## Records from a data source
========

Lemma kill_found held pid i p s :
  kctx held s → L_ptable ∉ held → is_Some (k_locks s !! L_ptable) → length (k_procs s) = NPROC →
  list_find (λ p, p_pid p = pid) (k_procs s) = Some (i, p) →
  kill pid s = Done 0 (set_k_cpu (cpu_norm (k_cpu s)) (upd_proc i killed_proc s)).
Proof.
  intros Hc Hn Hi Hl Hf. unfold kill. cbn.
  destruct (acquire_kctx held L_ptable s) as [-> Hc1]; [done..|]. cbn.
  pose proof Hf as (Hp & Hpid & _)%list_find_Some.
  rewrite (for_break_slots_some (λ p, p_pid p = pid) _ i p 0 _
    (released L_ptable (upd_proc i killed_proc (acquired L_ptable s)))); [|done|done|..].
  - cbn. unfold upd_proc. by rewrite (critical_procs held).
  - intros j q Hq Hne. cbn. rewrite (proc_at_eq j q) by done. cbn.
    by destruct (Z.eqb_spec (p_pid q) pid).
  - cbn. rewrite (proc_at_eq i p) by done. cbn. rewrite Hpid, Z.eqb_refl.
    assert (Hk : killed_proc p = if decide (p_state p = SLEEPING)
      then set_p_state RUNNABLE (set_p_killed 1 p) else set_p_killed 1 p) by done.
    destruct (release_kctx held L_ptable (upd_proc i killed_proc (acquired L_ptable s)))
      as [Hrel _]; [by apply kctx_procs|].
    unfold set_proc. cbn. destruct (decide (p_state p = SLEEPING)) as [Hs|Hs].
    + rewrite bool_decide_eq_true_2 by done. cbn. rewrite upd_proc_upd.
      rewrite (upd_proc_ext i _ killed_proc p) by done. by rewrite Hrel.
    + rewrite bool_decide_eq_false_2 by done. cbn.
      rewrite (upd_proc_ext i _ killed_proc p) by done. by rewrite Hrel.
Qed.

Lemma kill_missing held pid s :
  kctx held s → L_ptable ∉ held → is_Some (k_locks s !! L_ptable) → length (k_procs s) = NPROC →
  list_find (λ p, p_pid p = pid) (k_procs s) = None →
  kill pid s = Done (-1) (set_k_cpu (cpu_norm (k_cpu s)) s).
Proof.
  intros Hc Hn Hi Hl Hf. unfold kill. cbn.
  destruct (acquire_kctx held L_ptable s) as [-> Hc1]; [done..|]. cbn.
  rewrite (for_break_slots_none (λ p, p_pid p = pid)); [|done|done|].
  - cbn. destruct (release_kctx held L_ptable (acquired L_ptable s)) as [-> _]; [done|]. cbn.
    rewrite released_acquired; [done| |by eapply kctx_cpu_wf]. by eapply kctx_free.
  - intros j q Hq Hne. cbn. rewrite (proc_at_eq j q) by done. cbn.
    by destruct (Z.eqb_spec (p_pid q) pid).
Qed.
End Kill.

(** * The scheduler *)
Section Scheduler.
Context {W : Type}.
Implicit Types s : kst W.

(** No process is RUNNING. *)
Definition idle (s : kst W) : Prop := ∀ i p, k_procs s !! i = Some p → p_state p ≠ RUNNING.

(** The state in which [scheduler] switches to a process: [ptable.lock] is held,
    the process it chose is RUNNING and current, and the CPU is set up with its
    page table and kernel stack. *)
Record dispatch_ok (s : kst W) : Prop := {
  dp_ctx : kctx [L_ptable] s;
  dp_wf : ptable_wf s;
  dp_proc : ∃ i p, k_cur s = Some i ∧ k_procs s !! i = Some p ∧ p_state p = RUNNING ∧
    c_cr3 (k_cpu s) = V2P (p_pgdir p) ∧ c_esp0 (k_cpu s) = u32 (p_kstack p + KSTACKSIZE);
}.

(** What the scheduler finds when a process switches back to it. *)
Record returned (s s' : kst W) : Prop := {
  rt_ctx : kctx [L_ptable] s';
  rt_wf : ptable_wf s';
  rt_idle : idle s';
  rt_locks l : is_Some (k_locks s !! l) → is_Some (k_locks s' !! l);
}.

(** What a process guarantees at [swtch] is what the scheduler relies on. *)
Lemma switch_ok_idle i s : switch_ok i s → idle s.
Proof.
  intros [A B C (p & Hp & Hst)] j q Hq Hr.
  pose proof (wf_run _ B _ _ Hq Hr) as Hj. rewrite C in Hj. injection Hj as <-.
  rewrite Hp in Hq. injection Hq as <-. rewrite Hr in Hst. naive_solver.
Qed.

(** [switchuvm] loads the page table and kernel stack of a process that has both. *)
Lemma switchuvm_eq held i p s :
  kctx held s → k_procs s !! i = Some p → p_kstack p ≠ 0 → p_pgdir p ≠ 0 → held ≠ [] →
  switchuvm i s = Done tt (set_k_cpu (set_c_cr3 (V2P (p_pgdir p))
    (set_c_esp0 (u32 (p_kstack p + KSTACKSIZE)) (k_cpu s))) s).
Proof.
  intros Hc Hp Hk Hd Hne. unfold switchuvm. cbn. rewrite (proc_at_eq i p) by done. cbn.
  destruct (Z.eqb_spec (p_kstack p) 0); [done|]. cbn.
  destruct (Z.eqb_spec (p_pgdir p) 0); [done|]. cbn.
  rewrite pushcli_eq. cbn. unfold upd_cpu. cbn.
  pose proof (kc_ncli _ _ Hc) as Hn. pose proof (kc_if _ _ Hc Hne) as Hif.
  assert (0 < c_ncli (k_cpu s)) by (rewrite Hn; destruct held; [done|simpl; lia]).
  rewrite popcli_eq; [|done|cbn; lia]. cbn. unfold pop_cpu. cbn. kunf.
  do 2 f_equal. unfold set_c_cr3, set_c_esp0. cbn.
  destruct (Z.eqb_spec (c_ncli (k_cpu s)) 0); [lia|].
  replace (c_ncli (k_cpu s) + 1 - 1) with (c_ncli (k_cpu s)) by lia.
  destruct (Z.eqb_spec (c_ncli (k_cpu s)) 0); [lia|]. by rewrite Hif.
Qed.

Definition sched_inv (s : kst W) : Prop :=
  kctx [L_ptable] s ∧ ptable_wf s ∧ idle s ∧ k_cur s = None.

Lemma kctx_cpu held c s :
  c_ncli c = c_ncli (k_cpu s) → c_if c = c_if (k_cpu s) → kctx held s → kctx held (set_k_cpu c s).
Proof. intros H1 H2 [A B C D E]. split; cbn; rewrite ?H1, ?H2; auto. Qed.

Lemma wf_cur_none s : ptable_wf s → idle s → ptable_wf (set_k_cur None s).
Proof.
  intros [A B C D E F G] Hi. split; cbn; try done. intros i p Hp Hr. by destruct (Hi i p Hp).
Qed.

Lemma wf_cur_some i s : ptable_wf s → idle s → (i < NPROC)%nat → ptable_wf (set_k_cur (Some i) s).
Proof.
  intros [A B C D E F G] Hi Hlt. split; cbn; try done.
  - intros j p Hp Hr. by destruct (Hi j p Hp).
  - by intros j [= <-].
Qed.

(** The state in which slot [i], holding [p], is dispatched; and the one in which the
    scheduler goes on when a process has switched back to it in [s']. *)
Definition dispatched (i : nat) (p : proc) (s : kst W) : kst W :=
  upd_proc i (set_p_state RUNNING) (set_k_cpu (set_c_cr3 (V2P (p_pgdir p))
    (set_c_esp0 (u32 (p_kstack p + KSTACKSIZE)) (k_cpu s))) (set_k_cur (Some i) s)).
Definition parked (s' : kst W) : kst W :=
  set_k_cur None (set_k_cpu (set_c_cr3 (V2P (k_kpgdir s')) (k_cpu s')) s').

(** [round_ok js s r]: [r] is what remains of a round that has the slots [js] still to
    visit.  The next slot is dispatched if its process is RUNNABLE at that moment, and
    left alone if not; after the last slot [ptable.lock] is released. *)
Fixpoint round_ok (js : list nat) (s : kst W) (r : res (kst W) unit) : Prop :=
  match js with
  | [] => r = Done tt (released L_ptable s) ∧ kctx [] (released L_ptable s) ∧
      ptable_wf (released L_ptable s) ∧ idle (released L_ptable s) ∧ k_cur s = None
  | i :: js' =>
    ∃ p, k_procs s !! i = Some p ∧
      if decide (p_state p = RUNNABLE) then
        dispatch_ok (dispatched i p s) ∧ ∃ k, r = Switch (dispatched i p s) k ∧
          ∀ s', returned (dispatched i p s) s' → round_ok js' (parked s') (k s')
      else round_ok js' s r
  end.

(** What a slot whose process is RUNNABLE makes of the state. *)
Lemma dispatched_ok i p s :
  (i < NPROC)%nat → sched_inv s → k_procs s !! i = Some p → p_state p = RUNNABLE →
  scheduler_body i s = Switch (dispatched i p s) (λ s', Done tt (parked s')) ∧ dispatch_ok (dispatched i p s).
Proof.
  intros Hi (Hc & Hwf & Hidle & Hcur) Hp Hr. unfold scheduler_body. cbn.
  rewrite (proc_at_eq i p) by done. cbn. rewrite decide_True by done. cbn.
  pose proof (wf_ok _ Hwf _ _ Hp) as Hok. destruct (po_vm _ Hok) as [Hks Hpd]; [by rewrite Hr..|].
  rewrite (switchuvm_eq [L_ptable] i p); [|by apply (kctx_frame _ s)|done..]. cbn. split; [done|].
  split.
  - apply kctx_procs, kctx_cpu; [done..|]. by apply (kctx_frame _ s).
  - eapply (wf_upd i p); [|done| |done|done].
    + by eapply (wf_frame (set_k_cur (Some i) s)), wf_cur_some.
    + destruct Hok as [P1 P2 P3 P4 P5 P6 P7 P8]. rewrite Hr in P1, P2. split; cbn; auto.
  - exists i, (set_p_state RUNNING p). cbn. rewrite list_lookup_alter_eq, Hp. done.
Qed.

========

## WHAT THE TASK ASKS
Taking the line with "Definition idle (s" as the first and the line with "rewrite popcli_eq; [|done|cbn;" as the last, retype that stretch of the data above exactly, with no other lines.

## FINISHED TASK
Definition idle (s : kst W) : Prop := ∀ i p, k_procs s !! i = Some p → p_state p ≠ RUNNING.

(** The state in which [scheduler] switches to a process: [ptable.lock] is held,
    the process it chose is RUNNING and current, and the CPU is set up with its
    page table and kernel stack. *)
Record dispatch_ok (s : kst W) : Prop := {
  dp_ctx : kctx [L_ptable] s;
  dp_wf : ptable_wf s;
  dp_proc : ∃ i p, k_cur s = Some i ∧ k_procs s !! i = Some p ∧ p_state p = RUNNING ∧
    c_cr3 (k_cpu s) = V2P (p_pgdir p) ∧ c_esp0 (k_cpu s) = u32 (p_kstack p + KSTACKSIZE);
}.

(** What the scheduler finds when a process switches back to it. *)
Record returned (s s' : kst W) : Prop := {
  rt_ctx : kctx [L_ptable] s';
  rt_wf : ptable_wf s';
  rt_idle : idle s';
  rt_locks l : is_Some (k_locks s !! l) → is_Some (k_locks s' !! l);
}.

(** What a process guarantees at [swtch] is what the scheduler relies on. *)
Lemma switch_ok_idle i s : switch_ok i s → idle s.
Proof.
  intros [A B C (p & Hp & Hst)] j q Hq Hr.
  pose proof (wf_run _ B _ _ Hq Hr) as Hj. rewrite C in Hj. injection Hj as <-.
  rewrite Hp in Hq. injection Hq as <-. rewrite Hr in Hst. naive_solver.
Qed.

(** [switchuvm] loads the page table and kernel stack of a process that has both. *)
Lemma switchuvm_eq held i p s :
  kctx held s → k_procs s !! i = Some p → p_kstack p ≠ 0 → p_pgdir p ≠ 0 → held ≠ [] →
  switchuvm i s = Done tt (set_k_cpu (set_c_cr3 (V2P (p_pgdir p))
    (set_c_esp0 (u32 (p_kstack p + KSTACKSIZE)) (k_cpu s))) s).
Proof.
  intros Hc Hp Hk Hd Hne. unfold switchuvm. cbn. rewrite (proc_at_eq i p) by done. cbn.
  destruct (Z.eqb_spec (p_kstack p) 0); [done|]. cbn.
  destruct (Z.eqb_spec (p_pgdir p) 0); [done|]. cbn.
  rewrite pushcli_eq. cbn. unfold upd_cpu. cbn.
  pose proof (kc_ncli _ _ Hc) as Hn. pose proof (kc_if _ _ Hc Hne) as Hif.
  assert (0 < c_ncli (k_cpu s)) by (rewrite Hn; destruct held; [done|simpl; lia]).
  rewrite popcli_eq; [|done|cbn; lia]. cbn. unfold pop_cpu. cbn. kunf.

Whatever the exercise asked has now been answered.